Meisin merasakan kecupan dingin mendarat di dahinya. Dia memejamkan matanya sebab ciuman itu bermakna dalam baginya.
Perlahan, dia membuka mata. Tapi tiba-tiba semuanya berubah. Owen tak ada di depannya. Ruangan yang semula temaram dengan banyak dekorasi lilin dan bunga kantil di bawah kakinya turut lenyap. Bahkan orang-orang dan kerabatnya yang sejak tadi menyaksikan acara pernikahan itu pun raib tak ada di tempatnya.
Meisin melihat sekeliling, hanya semak belukar dengan pohon-pohon yang tinggi menjulang di sekelilingnya.
Apa maksud semua ini?
Barusaja dia merasakan ciuman lama di keningnya. Dan belum lima menit juga, dia mengucapkan ikrar pernikahan dengan Owen.
Owen? Kepala Meisin tiba-tiba berdenyut. Sejak kapan dia mau menikah dengan lelaki itu? Tapi anehnya dia benar-benar merasa bahwa barusaja dia melakukannya.

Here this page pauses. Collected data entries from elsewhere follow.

(** C8.  [AddOrSet] aborts at once for every [ttl_sec] other than
    [UINT32_MAX] and returns, with true, only for [UINT32_MAX]; and when
    the field is already in the map, the key and value buffers it has just
    allocated at [p1] and [p2] are freed again before it aborts: it aborts
    in the state it started from. *)
Theorem AddOrSet_fatal_paths (zmalloc : gset Z -> option Z)
    (field value : list Z) (ttl_sec : Z) (st : state) :
  allocator_ok zmalloc ->
  (ttl_sec <> UINT32_MAX ->
   AddOrSet zmalloc field value ttl_sec st = Fatal st) /\
  (forall b st', AddOrSet zmalloc field value ttl_sec st = Done b st' ->
                 ttl_sec = UINT32_MAX /\ b = true) /\
  (ttl_sec = UINT32_MAX ->
   layout_inv st -> Z.of_nat (length field) < 2 ^ 32 ->
   (exists k v, In k (entries st) /\ key_layout (heap st) k field v) ->
   forall p1 p2,
     zmalloc (dom (heap st)) = Some p1 ->
     zmalloc ({[p1]} ∪ dom (heap st)) = Some p2 ->
     AddOrSet zmalloc field value ttl_sec st = Fatal st).
Proof.
  intros Hok. rewrite (AddOrSet_outcome zmalloc) by done.
  split; [|split].
  - intros Hne. by rewrite decide_False.
  - intros b st' Hrun.
    destruct (decide (ttl_sec = UINT32_MAX)) as [Httl|_]; [|discriminate].
    split; [exact Httl|].
    destruct (zmalloc (dom (heap st))) as [p1|]; [|discriminate].
    destruct (decide (Z.of_nat (length field) < 2 ^ 32)); [|discriminate].
    destruct (zmalloc ({[p1]} ∪ dom (heap st))) as [p2|]; [|discriminate].
    unfold bind at 1 in Hrun.
    destruct (AddInternal p1 false _) as [ok st5| |]; try discriminate.
    destruct ok; cbn [negb] in Hrun;
      [by injection Hrun | by apply ObjDelete_fatal_not_Done in Hrun].
  - intros -> Hinv Hlen (k & v & Hin & Hk) p1 p2 Hp1 Hp2.
    rewrite decide_True, Hp1, decide_True, Hp2 by done.
    destruct (Hok _ _ Hp1) as [Hf1 Hr1], (Hok _ _ Hp2) as [Hf2 Hr2].
    assert (Hne : p1 <> p2)
      by (intros ->; apply Hf2; by apply elem_of_union_l, elem_of_singleton).
    assert (Hf2' : p2 ∉ dom (heap st))
      by (intros Hin2; apply Hf2; by apply elem_of_union_r).
    set (kb := SdsBlock (length field) (field ++ [0] ++ le_split 8 p2)).
    set (vb := SdsBlock (length value) (value ++ [0])).
    set (h4 := <[p1 := kb]> (<[p2 := vb]> (heap st))).
    set (st4 := State h4 (entries st)).
    assert (Hframe : forall p blk, heap st !! p = Some blk ->
                                   h4 !! p = Some blk)
      by (by apply new_buffers_frame).
    assert (Hkey : key_layout (heap st4) p1 field p2).
    { exists kb. unfold st4, h4. cbn [heap]. by rewrite lookup_insert_eq. }
    assert (Hfind : FindEqual p1 (entries st) st4 = Done true st4).
    { apply (FindEqual_found p1 field p2 st4 (entries st) Hkey).
      - intros e He. destruct (Hinv e He) as (f & ve & _ & (blk & ? & ?) & _).
        exists f, ve, blk. split; [by apply Hframe | done].
      - destruct Hk as (blk & ? & ?). exists k, v. split; [done|].
        exists blk. split; [by apply Hframe | done]. }
    unfold bind at 1. unfold AddInternal, bind at 1.
    change (entries st4) with (entries st). rewrite Hfind. cbn [negb].
    unfold ret at 1. unfold bind. cbn [negb]. cbv beta.
    rewrite (ObjDelete_run st4 p1 false field p2 vb); try (done || lia).
    + unfold fatal. unfold st4, h4. cbn [heap entries].
      rewrite new_buffers_released by done. by rewrite state_eta.
    + unfold st4, h4. cbn [heap].
      by rewrite lookup_insert_ne, lookup_insert_eq by done.
Qed.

Akh ... kepalanya semakin terasa sakit. Dia memandang sekeliling, sekali lagi yang dia lihat hanya pohon-pohon menjulang tinggi dan semak belukar di kiri kanannya.
Meisin berjalan dengan sempoyongan. Dia harus tahu di manakah dia berada sekarang?

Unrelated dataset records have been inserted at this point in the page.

(** Discovery, one level unfolded: a function definition gets its record
    and is not entered; any other node hands over to its children. *)
Lemma visitor_visit_unfold (n : node) (v : visitor) :
  visitor_visit n v =
  if bool_decide (node_cls n = "FunctionDef") then _visit_function n false v
  else if bool_decide (node_cls n = "AsyncFunctionDef")
       then _visit_function n true v
  else _ ← visit_Constant_value n; for_each visitor_visit (child_nodes n) v.
Proof.
  destruct n as [cls loc fields]. cbn [visitor_visit node_cls].
  do 2 (case_bool_decide; [reflexivity|]).
  destruct (visit_Constant_value (Node cls loc fields)) as [x0|e0];
    cbn [mbind result_bind]; [|reflexivity].
  unfold child_nodes; cbn [node_fields]. clear.
  revert v. induction fields as [|[k x] fs IHfs]; intros v; simpl; [reflexivity|].
  rewrite for_each_app.
  assert (E : forall items v,
    (fix visit_items (l : list value) (v : visitor) : result visitor :=
       match l with
       | [] => Ok v
       | VAst item :: l' => v ← visitor_visit item v; visit_items l' v
       | _ :: l' => visit_items l' v
       end) items v = for_each visitor_visit (flat_map item_nodes items) v).
  { clear. induction items as [|i items IHi]; intros v; simpl; [reflexivity|].
    destruct i as [item| |]; simpl; try apply IHi.
    destruct (visitor_visit item v); simpl; [apply IHi | reflexivity]. }
  destruct x as [ch | items | a]; simpl.
  - destruct (visitor_visit ch v) as [v'|e]; simpl; [apply IHfs | reflexivity].
  - rewrite E.
    destruct (for_each visitor_visit (flat_map item_nodes items) v) as [v'|e];
      simpl; [apply IHfs | reflexivity].
  - apply IHfs.
Qed.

Ranting yang jaruh dan dedaunan kering yang dia injak membuat bunyi krusukan, menandakan bahwa tempat ini tak terjamah manusia.
Lalu kenapa dia ada di sini?
Meisin terus berjalan sampai akhirnya dia mendengar bahwa krusukan akibat daun kering yang dia injak seperti tidak hanya satukali. Dia mencoba melangkah sekali dan benar, krusukannya terdengar dua kali.

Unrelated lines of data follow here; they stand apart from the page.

(** * LearnYourWay: the resource scraper service

    A shallow embedding of [crewai_scraper_service/app/agents/evaluation.py]
    (the [EvaluationAgent]), of the de-duplication loop shared by the five
    scraping agents ([app/agents/articles.py] and its siblings) and of the
    [scrape_resources] endpoint of [app/main.py].

    Modelling conventions.
    - Python [str] is [string], for ASCII text: [str.lower] is ASCII
      lower-casing and the regular-expression class [\w] is [[A-Za-z0-9_]].
    - Python [float] scores are exact rationals ([Q]).
    - A resource [dict] is a record; the key ['score'], which the evaluation
      adds, is an optional field.  Dicts are mutable objects: they live in a
      store ([Heap]) and lists hold references ([Loc]) to them.
    - [try]/[except] is an error monad ([Exc]).
    - [rapidfuzz.fuzz.partial_ratio] is an external library function and is a
      parameter of the scoring functions. *)

From Stdlib Require Import String Ascii List Bool Arith ZArith QArith Qminmax.
From Stdlib Require Import Qround Lia Lqa Permutation Sorted.
Import ListNotations.

Local Open Scope string_scope.
Local Open Scope list_scope.
Local Open Scope Q_scope.

(** ** Exceptions *)

Inductive PyExc : Type :=
| ZeroDivisionError
| KeyError (key : string)
| HTTPException (status_code : nat) (detail : string).

Inductive Exc (A : Type) : Type :=
| Return (a : A)
| Raise (e : PyExc).
Arguments Return {A} a.
Arguments Raise {A} e.

Definition bind {A B : Type} (m : Exc A) (k : A -> Exc B) : Exc B :=
  match m with
  | Return a => k a
  | Raise e => Raise e
  end.

Notation "x <- m ;; k" := (bind m (fun x => k))
  (at level 61, m at next level, right associativity).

Meisin menyiapkan mental untuk melihat bahwa di belakangnya tak ada kaki lain yang mengikutinya. Tapi sebelum itu, dia melangkahkan kakinya lagi sekali, namun tetap suara krusukannya terdengar dua kali dan sumbernya tepat bersuara di belakangnya.
Meisin menarik napas dengan memejamkan matanya, lalu dia menoleh dengan perlahan dan ...
Tak ada siapa-siapa. Hanya pohon yang barusan dia lewati dengan belukar yang masih sama.
Huft ... Meisin bernafas lega. Dia berjalan lagi tapi suara itu terdengar lagi, langkah kaki dengan suara daun kering yang diinjak di belakangnya.
Kali ini Meisin benar-benar merasa takut. Dadanya bergemuruh dengan nafas yang dia tahan.
Dia menoleh dengan cepat tapi tak ada siapapun di belakangnya.
Dia berlari karena rasa takut yang sudah tak bisa lagi dibendungnya.
Dia berhenti setelah dirasa sudah cukup jauh dia berlari. Napasnya tersengal diikuti rasa lelah di persendian lututnya. Tapi saat dilihatnya sekeliling. Dia masih di tempat yang sama.
Meisin tak percaya bahwa dia masih di sana. Sudah jauh dia berlari dan gerakan naik turun di dadanya menandakan bahwa dia benar-benar telah berlari sejak tadi.
Sret ... Sekilas bayangan hitam melintas cepat di depannya. Meisin melihat itu.
"Siapa di sana?" Meisin berteriak dengan kakinya bergerak perlahan.
"Ada orang di sana?" Meisin terus mendekati pohon besar di depannya yang di sanalah Meisin melihat bayangan itu menghilang.
Dengan menggenggam tangannya sendiri Meisin berjalan semakin dekat dengan pohon besar itu. Dia melompat ke balik pohon untuk melihat tapi tak ada siapa-siapa.
Deru nafasnya semakin memburu, kali ini berlomba dengan pacu jantungnya yang semakin menguatkan rasa takut di hatinya.
Sebenarnya ada di mana dia sekarang?